Altered cellular physiology after knock-down of Perp
A TUNEL assay and immunostaining of Ki67 were employed to evaluate the effects of the knock-down of Perp on cellular physiology, including proliferation and apoptosis. Histological examination revealed altered localization patterns of apoptotic cells and Ki67-positive cells, particularly in DL and SR after AS-ODN treatment (Fig. 3a, d, f, h). Following 2 days of cultivation at E13, the control and AS-ODN specimens showed the mesenchymal and epithelial localization of apoptotic cells (Fig. 3a, d). In particular, the AS-ODN-treated specimen revealed an increased localization of apoptotic cells in the DL and SR (Fig. 3e) but the localization of apoptotic cells in the EK remained unaltered (Fig. 3a, d).

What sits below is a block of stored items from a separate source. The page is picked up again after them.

(** * Mendi-Bot: the trick engine of [card_rl/env.py]

    A shallow embedding of [CardGameEnv] (a four-seat partnership
    trick-taking environment, teams (0,2) against (1,3)) and the proofs of
    its specification.

    Conventions of the embedding.
    - Python [int] card identifiers and counters are [Z]; [//] is [Z.div] and
      [%] is [Z.modulo] (both round towards minus infinity for the positive
      divisor 13, as Python does).  Seat numbers, list indices and lengths
      are [nat].
    - [self.hands] is a list of lists read with [!!] and written with
      [<[_:=_]>]; an index out of range raises [IndexError].
    - [self.tricks_won] and [self.tens_won] are dictionaries: [gmap nat Z];
      a missing key raises [KeyError].
    - The object is mutated in place and exceptions leave the mutations done
      so far: methods are computations [Env -> outcome A * Env], the state
      component being the object after the call, also when it raised.
    - [random.Random] is the standard library's generator: it is taken
      through the interface [Random] (seeding, [shuffle], [choice]) with the
      two facts the engine relies on.
    - The console is not part of the model: of [_print_current_trick] the
      model keeps the formatting of the cards, which can raise, and drops
      the line it prints; [render] and the driver scripts return what they
      print. *)

From Stdlib Require Import ZArith Lia Floats.PrimFloat.
From stdpp Require Import gmap list sorting strings pretty.

Local Open Scope Z_scope.

(** ** Card codec (env.py, lines 13-30) *)

Definition suit_of (card_id : Z) : Z := card_id `div` 13.

Definition rank_of (card_id : Z) : Z := card_id `mod` 13.

Definition encode_card (rank suit : Z) : Z := suit * 13 + rank.

Definition decode_card (card_id : Z) : Z * Z := (rank_of card_id, suit_of card_id).

Definition RANK_NAMES : list string :=
  ["2"; "3"; "4"; "5"; "6"; "7"; "8"; "9"; "10"; "J"; "Q"; "K"; "A"]%string.

Definition SUIT_NAMES : list string := ["C"; "D"; "H"; "S"]%string.

(** [l[i]]: a negative index counts from the end; [None] stands for the
    [IndexError] of an index out of range. *)
Definition py_index {A} (l : list A) (i : Z) : option A :=
  if decide (0 ≤ i) then l !! Z.to_nat i
  else if decide (- Z.of_nat (length l) ≤ i) then l !! Z.to_nat (Z.of_nat (length l) + i)
  else None.

Definition card_str (card_id : Z) : option string :=
  r ← py_index RANK_NAMES (rank_of card_id);
  s ← py_index SUIT_NAMES (suit_of card_id);
  Some (r +:+ s).

(** ** The Python built-ins the engine uses *)

(** [l.remove(x)]: drops the first occurrence of [x]; [None] stands for the
    [ValueError] raised when [x] is absent. *)
Fixpoint py_remove (x : Z) (l : list Z) : option (list Z) :=
  match l with
  | [] => None
  | y :: l' => if decide (y = x) then Some l' else cons y <$> py_remove x l'
  end.

(** [max(l, key=key)] keeps the first element whose key is maximal: the
    running best is replaced only by a strictly greater key. *)
Fixpoint max_from {A} (key : A → Z) (best : A) (l : list A) : A :=
  match l with
  | [] => best
  | x :: l' => max_from key (if key best <? key x then x else best) l'
  end.

Definition py_max {A} (key : A → Z) (l : list A) : option A :=
  match l with
  | [] => None
  | x :: l' => Some (max_from key x l')
  end.

(** [min(l, key=key)]: the first element whose key is minimal. *)
Fixpoint min_from {A} (key : A → Z) (best : A) (l : list A) : A :=
  match l with
  | [] => best
  | x :: l' => min_from key (if key x <? key best then x else best) l'
  end.

Definition py_min {A} (key : A → Z) (l : list A) : option A :=
  match l with
  | [] => None
  | x :: l' => Some (min_from key x l')
  end.

(** [sorted(l)] on integers. *)
Definition sorted (l : list Z) : list Z := merge_sort Z.le l.

(** [l[a:b]] for [0 <= a <= b]. *)
Definition slice (a b : nat) (l : list Z) : list Z := take (b - a) (drop a l).

(** [list(range(52))]. *)
Definition full_deck : list Z := seqZ 0 52.

(** ** The random generator

    [random.Random] as the engine sees it.  [rng_seed s] is the generator
    state after [Random(s)] or [rng.seed(s)] for an integer [s];
    [rng_shuffle] and [rng_choice] return their result with the generator
    state they leave.  [rng_choice] is only specified on non-empty lists
    (Python raises [IndexError] on an empty one; the engine guards every
    call). *)
Class Random (G : Type) := {
  rng_seed : Z → G;
  rng_shuffle : G → list Z → list Z * G;
  rng_choice : G → list Z → Z * G;
  rng_shuffle_perm : ∀ g l, (rng_shuffle g l).1 ≡ₚ l;
  rng_choice_elem : ∀ g l, l ≠ [] → (rng_choice g l).1 ∈ l
}.

(** ** Exceptions and the state-and-exception monad *)

Inductive exn : Set :=
  | EpisodeFinished   (* RuntimeError("Episode is done. Call reset().") *)
  | InvalidAction     (* ValueError("Invalid action: card not in agent's hand.") *)
  | ValueError        (* list.remove(x): x not in list; max() of an empty list *)
  | AssertionError
  | IndexError
  | KeyError.

Inductive outcome (A : Type) : Type :=
  | Ok (a : A)
  | Raise (e : exn).
Arguments Ok {A} a.
Arguments Raise {A} e.

Section Engine.
Context {G : Type} `{!Random G}.

Record TrickState : Type := mkTrick {
  leader : nat;
  plays : list (nat * Z)   (* (player_id, card_id), in play order *)
}.

Record CardGameEnv : Type := mkEnv {
  rng : G;
  hands : list (list Z);
  tricks_won : gmap nat Z;
  tens_won : gmap nat Z;
  current_trick : option TrickState;
  current_player : nat;
  done : bool;
  _dealt : bool;
  _rounds_played : Z
}.

Definition M (A : Type) : Type := CardGameEnv → outcome A * CardGameEnv.

Definition ret {A} (a : A) : M A := λ st, (Ok a, st).

Definition raise {A} (e : exn) : M A := λ st, (Raise e, st).

Definition bind {A B} (c : M A) (k : A → M B) : M B :=
  λ st, match c st with
        | (Ok a, st') => k a st'
        | (Raise e, st') => (Raise e, st')
        end.

Definition gets {A} (f : CardGameEnv → A) : M A := λ st, (Ok (f st), st).

Definition modify (f : CardGameEnv → CardGameEnv) : M unit := λ st, (Ok tt, f st).

(** [o] when it is [Some], the exception [e] otherwise. *)
Definition or_raise {A} (e : exn) (o : option A) : M A :=
  match o with
  | Some a => ret a
  | None => raise e
  end.

End Engine.

Arguments CardGameEnv G : clear implicits.
Arguments M G A : clear implicits.

Notation "'let*' x ':=' c 'in' k" := (bind c (λ x, k))
  (at level 10, x name, c at level 100, k at level 200).
Notation "'do' c 'then' k" := (bind c (λ _, k))
  (at level 10, c at level 100, k at level 200).

(** ** The environment (env.py, lines 33-207) *)

(** The dictionary returned by [_obs]. *)
Record Observation : Type := mkObs {
  obs_hand : list Z;
  obs_current_trick : list (nat * Z);
  obs_trick_leader : option nat;
  obs_tricks_won : gmap nat Z;
  obs_tens_won : gmap nat Z;
  obs_remaining_tricks : nat;
  obs_current_player : nat
}.
(** [c.toLowerCase()] on a code unit below 256: the letters A to Z
    and the capital letters of the Latin-1 supplement (all of
    U+00C0 .. U+00DE but the multiplication sign) move by 32. *)
Definition lowerCode (c : ascii) : ascii :=
  let n := code c in
  if ((65 <=? n) && (n <=? 90))
     || ((192 <=? n) && (n <=? 222) && negb (n =? 215))
  then ascii_of_nat (Z.to_nat (n + 32))
  else c.

Fixpoint toLowerCase (s : string) : string :=
  match s with
  | EmptyString => EmptyString
  | String c s' => String (lowerCode c) (toLowerCase s')
  end.

(** [s.endsWith(t)] *)
Definition endsWith (s t : string) : bool :=
  (String.length t <=? String.length s)%nat
  && String.eqb (substring (String.length s - String.length t)
                           (String.length t) s) t.

(** [s.startsWith(t)] *)
Definition startsWith (s t : string) : bool := prefix t s.

(** [s.split(/\r?\n/)] *)
Fixpoint splitLines_aux (s cur : string) : list string :=
  match s with
  | EmptyString => [rev_string cur ""]
  | String c s' =>
      if Ascii.eqb c "010"
      then rev_string cur "" :: splitLines_aux s' ""
      else if Ascii.eqb c "013"
      then match s' with
           | String c' s'' =>
               if Ascii.eqb c' "010"
               then rev_string cur "" :: splitLines_aux s'' ""
               else splitLines_aux s' (String c cur)
           | EmptyString => splitLines_aux s' (String c cur)
           end
      else splitLines_aux s' (String c cur)
  end.

Definition splitLines (s : string) : list string := splitLines_aux s "".

(** What precedes and what follows the first occurrence of a
    character: [s.slice(0, i)] and [s.slice(i + 1)] for
    [i = s.indexOf(c)], and [None] when that is -1. *)
Fixpoint breakAt (sep : ascii) (s cur : string) : option (string * string) :=
  match s with
  | EmptyString => None
  | String c s' =>
      if Ascii.eqb c sep then Some (rev_string cur "", s')
      else breakAt sep s' (String c cur)
  end.

End JSStringMore.
Import JSStringMore.

(** An entry of the archive's table of contents. *)
Record ZipEntry := { isDirectory : bool }.

(** Locates a file inside the GTFS zip regardless of directory casing.
    [entries] lists the properties of the table of contents in the
    order [Object.entries] enumerates them; [None] stands for the
    error thrown when nothing matches. *)
Fixpoint findEntry (entries : list (string * ZipEntry)) (targetName : string)
  : option string :=
  let lower := toLowerCase targetName in
  match entries with
  | [] => None
  | (entryName, entry) :: rest =>
      if isDirectory entry then findEntry rest targetName
      else if endsWith (toLowerCase entryName) lower then Some entryName
      else findEntry rest targetName
  end.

In the designated area of 50 μm2 of DL and SR, the number of TUNEL positive cells in AS-ODN (15.2 ± 2.3; Fig. 3e) was higher than that of the control (6.4 ± 2.1; Fig. 3b). Ki67 immunostaining in the cultivated tissue sections showed that Ki67-positive mesenchymal cells in the dental papilla were identical between the control and AS-ODN specimens (Fig. 3f, h). We found that proliferation was decreased in the designated area of 50 μm2 in the DL and SR of the AS-ODN specimens (18.0 ± 2.6; Fig. 3i) compared with the control (28.8 ± 1.5; Fig. 3g).
Altered cellular events including apoptosis and cell proliferation after knock-down of Perp. TUNEL assay shows increased number of apoptotic cells in the DL and SR (d, e) after Perp knock-down compared with the control (a, b). Ki67 immunostaining reveals a decreased number of Ki67-positive cells in DL and SR after knock-down of Perp (h, i) compared with the control (f, g). Graphs showing the number of TUNEL- and Ki67-positive cells (c) in the designated 50 μm2 area (dotted square) of DL and SR (c, e, g, i). Dotted lines demarcate the margin of the basal layer. **P < 0.01. Bars 100 μm (a, d, f, h), 50 μm (b, e, g, i)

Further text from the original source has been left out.